### WORK ITEM
The answer must consist of every line below containing "GoFloat".

──────

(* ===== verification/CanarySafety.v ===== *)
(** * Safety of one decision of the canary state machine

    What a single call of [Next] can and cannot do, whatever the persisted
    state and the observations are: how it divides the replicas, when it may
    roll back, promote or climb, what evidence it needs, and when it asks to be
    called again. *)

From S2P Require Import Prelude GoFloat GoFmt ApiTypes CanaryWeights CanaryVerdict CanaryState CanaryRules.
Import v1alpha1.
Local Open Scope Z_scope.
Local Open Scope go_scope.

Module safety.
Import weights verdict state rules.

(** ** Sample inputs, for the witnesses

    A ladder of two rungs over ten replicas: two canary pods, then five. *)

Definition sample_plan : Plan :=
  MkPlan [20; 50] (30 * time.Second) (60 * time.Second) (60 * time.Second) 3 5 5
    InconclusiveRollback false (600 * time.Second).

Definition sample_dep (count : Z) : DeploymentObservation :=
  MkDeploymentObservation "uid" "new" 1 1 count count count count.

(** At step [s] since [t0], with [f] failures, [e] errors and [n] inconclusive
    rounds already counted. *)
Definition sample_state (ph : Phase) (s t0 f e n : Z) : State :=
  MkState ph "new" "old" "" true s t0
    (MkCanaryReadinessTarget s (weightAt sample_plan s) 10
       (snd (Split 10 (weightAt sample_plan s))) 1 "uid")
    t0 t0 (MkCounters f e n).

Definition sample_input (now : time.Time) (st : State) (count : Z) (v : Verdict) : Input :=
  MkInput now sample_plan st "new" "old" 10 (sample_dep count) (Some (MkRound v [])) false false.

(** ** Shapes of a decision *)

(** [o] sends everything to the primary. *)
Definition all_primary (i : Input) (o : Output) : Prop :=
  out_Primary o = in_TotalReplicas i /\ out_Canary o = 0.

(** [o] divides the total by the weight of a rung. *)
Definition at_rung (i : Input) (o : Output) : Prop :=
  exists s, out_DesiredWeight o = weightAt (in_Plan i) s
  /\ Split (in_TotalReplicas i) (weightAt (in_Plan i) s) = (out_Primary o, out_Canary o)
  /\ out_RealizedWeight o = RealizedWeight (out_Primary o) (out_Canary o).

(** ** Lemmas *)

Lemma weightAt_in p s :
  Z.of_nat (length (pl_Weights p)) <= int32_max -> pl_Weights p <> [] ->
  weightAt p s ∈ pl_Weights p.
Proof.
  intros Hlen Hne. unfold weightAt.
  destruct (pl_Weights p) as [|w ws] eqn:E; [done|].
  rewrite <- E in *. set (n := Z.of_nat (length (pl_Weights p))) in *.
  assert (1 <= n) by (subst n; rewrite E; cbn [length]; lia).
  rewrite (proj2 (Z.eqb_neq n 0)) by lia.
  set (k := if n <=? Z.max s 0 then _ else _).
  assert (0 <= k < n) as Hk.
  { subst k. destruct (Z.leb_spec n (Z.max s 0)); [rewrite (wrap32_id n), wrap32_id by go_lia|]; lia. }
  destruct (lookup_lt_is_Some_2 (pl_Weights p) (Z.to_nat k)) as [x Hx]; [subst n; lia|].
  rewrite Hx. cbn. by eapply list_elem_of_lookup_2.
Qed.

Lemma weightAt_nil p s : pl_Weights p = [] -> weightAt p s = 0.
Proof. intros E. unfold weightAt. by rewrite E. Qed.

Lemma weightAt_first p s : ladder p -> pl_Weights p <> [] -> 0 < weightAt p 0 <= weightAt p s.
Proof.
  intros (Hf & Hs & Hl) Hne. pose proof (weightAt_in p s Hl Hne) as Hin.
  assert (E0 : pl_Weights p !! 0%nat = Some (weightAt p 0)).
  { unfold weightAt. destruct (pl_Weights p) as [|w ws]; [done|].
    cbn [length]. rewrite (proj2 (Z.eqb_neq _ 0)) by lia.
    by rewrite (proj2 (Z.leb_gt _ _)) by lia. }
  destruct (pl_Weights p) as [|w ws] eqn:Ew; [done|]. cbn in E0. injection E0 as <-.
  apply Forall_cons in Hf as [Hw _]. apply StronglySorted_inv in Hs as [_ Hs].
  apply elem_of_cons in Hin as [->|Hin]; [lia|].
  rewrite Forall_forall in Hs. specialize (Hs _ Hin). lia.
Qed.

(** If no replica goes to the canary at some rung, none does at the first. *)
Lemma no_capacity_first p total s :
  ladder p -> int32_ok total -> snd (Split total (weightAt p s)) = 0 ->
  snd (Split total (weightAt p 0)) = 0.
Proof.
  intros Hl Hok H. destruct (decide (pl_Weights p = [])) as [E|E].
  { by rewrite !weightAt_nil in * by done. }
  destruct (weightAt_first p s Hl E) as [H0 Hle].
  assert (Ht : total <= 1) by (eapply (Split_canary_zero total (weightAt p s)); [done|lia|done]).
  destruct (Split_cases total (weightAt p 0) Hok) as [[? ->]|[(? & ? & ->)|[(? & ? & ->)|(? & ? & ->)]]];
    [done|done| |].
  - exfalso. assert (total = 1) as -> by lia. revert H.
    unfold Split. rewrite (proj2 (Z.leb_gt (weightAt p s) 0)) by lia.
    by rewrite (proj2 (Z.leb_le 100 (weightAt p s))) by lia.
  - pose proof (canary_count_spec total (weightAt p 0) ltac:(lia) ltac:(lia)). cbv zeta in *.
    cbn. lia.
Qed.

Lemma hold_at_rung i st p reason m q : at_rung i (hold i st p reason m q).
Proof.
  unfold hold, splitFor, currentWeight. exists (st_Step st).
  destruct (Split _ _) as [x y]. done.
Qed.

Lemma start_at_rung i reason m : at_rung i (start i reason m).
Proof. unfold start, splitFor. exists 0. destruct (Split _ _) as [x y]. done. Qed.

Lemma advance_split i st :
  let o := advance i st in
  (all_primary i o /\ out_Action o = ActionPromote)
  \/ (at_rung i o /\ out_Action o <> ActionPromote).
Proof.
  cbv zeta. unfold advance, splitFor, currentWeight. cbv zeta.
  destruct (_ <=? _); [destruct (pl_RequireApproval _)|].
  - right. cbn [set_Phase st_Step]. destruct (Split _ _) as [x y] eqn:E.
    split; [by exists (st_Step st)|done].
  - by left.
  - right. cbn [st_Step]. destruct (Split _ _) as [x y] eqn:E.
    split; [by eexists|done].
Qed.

──────

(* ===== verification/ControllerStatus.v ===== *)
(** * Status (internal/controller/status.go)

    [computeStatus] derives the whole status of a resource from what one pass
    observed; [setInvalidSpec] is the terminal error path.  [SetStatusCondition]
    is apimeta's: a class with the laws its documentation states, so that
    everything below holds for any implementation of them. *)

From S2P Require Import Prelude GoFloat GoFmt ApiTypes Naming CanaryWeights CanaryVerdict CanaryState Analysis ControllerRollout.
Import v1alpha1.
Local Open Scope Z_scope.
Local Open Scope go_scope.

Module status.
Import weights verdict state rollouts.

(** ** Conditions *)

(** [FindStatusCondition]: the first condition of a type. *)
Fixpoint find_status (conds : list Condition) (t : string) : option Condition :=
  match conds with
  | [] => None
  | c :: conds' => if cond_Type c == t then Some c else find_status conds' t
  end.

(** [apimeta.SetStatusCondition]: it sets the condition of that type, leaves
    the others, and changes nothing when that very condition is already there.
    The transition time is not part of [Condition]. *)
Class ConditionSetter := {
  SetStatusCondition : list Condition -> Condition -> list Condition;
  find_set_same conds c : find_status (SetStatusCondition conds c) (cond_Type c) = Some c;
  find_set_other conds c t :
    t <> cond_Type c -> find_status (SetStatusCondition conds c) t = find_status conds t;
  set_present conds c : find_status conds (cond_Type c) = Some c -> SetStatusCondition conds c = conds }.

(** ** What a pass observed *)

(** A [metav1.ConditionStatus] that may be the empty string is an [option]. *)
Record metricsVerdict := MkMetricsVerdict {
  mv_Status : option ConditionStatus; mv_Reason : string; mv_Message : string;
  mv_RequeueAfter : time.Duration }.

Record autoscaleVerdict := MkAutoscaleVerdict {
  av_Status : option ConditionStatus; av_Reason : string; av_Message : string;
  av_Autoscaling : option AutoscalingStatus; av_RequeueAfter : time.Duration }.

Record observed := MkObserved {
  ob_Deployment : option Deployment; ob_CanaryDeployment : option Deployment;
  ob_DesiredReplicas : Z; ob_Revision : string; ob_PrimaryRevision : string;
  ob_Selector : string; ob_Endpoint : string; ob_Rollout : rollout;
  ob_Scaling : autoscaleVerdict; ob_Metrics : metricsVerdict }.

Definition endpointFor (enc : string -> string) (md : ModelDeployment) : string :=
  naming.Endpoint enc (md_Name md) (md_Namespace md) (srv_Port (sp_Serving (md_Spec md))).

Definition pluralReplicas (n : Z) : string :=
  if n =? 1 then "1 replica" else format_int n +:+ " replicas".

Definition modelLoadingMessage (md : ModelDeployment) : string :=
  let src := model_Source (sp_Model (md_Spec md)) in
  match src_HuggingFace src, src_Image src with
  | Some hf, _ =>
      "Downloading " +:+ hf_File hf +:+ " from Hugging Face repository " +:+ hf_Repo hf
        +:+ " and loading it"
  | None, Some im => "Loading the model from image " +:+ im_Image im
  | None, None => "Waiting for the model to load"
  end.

──────

### ANSWER AREA
From S2P Require Import Prelude GoFloat GoFmt ApiTypes CanaryWeights CanaryVerdict CanaryState CanaryRules.
From S2P Require Import Prelude GoFloat GoFmt ApiTypes Naming CanaryWeights CanaryVerdict CanaryState Analysis ControllerRollout.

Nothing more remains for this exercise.